Below are entries; copy exactly the lines from the one with "Definition split_comma (s" through the one with "(* if all zero *)", both included, and leave out the rest.
========================================================================
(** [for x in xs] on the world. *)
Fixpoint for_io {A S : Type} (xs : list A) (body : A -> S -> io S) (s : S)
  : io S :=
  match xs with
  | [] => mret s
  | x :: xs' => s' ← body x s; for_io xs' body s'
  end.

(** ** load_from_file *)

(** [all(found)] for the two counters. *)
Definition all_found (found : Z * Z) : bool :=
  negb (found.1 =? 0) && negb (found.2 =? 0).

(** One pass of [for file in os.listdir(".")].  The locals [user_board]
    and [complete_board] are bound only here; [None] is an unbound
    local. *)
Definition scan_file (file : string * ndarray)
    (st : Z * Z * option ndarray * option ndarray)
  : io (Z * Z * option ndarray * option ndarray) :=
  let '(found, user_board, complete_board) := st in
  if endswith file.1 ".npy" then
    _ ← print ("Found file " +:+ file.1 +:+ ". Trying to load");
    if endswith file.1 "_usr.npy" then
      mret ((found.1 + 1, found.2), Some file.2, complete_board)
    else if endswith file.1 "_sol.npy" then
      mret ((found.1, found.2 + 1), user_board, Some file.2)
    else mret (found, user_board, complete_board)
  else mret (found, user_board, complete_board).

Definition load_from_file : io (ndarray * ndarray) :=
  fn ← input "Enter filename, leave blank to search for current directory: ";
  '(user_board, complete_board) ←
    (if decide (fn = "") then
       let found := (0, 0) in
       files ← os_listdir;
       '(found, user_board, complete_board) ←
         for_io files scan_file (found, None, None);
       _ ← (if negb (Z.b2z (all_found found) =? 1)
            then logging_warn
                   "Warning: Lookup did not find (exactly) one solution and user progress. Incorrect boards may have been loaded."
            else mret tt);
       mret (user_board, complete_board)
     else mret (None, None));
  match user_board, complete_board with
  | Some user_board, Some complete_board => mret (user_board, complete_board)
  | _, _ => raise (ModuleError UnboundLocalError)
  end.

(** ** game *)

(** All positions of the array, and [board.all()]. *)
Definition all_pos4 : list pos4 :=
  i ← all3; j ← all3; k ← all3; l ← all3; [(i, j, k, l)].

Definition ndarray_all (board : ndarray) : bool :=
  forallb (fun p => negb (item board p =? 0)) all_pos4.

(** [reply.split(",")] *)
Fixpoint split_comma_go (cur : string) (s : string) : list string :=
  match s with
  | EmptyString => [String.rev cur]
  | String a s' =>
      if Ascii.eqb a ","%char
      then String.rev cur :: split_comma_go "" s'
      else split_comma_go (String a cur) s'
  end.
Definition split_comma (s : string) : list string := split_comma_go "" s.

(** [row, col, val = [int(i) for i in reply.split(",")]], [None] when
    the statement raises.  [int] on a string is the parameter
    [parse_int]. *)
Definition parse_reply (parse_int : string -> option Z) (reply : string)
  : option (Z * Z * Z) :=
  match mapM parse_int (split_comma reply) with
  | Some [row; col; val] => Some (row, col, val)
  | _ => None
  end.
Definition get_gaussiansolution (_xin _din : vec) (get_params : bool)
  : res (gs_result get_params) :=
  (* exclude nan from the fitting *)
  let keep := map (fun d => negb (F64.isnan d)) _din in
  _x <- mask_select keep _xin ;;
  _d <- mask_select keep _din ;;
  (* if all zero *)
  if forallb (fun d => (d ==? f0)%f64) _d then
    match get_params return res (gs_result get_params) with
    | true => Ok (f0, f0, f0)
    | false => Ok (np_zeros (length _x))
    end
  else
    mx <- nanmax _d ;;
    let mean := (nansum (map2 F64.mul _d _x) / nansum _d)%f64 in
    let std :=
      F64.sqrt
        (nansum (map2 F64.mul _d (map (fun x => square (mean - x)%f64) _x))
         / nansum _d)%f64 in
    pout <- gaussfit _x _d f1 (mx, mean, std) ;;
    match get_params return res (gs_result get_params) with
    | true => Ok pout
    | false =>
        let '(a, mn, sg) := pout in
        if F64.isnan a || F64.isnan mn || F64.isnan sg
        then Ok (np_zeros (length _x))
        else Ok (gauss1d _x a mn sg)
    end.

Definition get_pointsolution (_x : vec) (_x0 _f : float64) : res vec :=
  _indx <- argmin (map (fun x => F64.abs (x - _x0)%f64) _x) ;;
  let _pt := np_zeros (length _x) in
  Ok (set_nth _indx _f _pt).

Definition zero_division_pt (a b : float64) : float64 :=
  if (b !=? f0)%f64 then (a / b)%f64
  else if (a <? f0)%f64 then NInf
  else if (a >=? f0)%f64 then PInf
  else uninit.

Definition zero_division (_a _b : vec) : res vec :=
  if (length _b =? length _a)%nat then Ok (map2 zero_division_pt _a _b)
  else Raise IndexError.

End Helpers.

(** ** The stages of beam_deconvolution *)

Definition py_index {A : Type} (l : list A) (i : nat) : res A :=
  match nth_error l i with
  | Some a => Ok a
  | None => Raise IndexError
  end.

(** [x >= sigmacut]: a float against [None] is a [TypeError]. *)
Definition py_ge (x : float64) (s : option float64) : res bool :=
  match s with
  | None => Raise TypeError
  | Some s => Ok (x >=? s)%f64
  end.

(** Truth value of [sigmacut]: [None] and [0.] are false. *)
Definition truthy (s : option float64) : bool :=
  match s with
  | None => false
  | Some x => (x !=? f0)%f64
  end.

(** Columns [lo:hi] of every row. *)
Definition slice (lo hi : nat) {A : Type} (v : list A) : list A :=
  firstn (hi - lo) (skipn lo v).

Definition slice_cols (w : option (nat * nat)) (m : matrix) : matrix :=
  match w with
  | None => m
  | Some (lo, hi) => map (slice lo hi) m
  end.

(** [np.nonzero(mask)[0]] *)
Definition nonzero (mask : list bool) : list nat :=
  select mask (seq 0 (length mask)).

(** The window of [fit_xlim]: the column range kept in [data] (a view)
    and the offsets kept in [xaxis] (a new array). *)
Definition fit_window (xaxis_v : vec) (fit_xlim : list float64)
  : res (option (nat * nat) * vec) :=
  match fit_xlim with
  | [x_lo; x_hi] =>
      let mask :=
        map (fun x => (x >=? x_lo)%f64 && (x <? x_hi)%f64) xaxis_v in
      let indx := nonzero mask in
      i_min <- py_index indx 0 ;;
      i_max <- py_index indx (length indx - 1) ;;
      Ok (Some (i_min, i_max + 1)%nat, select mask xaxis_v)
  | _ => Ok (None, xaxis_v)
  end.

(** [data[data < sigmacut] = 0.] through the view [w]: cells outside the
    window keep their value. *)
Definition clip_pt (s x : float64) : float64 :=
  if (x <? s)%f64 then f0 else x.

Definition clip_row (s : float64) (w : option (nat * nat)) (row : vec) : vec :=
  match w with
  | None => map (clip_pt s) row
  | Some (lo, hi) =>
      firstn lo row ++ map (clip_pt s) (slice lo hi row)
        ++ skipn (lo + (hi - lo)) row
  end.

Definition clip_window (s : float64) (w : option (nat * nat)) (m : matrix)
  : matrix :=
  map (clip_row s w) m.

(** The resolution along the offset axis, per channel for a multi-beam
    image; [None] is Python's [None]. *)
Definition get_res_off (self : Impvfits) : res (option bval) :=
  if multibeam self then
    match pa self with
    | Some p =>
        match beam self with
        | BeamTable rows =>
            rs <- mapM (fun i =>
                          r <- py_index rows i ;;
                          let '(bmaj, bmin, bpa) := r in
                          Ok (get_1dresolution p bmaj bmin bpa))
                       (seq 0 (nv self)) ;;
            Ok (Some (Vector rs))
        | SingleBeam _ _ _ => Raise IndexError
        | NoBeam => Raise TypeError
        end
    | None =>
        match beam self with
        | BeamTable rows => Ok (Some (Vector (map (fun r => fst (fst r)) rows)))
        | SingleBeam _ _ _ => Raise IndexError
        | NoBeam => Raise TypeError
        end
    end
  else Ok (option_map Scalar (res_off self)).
========================================================================
> _Response to the task_
Definition split_comma (s : string) : list string := split_comma_go "" s.

(** [row, col, val = [int(i) for i in reply.split(",")]], [None] when
    the statement raises.  [int] on a string is the parameter
    [parse_int]. *)
Definition parse_reply (parse_int : string -> option Z) (reply : string)
  : option (Z * Z * Z) :=
  match mapM parse_int (split_comma reply) with
  | Some [row; col; val] => Some (row, col, val)
  | _ => None
  end.
Definition get_gaussiansolution (_xin _din : vec) (get_params : bool)
  : res (gs_result get_params) :=
  (* exclude nan from the fitting *)
  let keep := map (fun d => negb (F64.isnan d)) _din in
  _x <- mask_select keep _xin ;;
  _d <- mask_select keep _din ;;
  (* if all zero *)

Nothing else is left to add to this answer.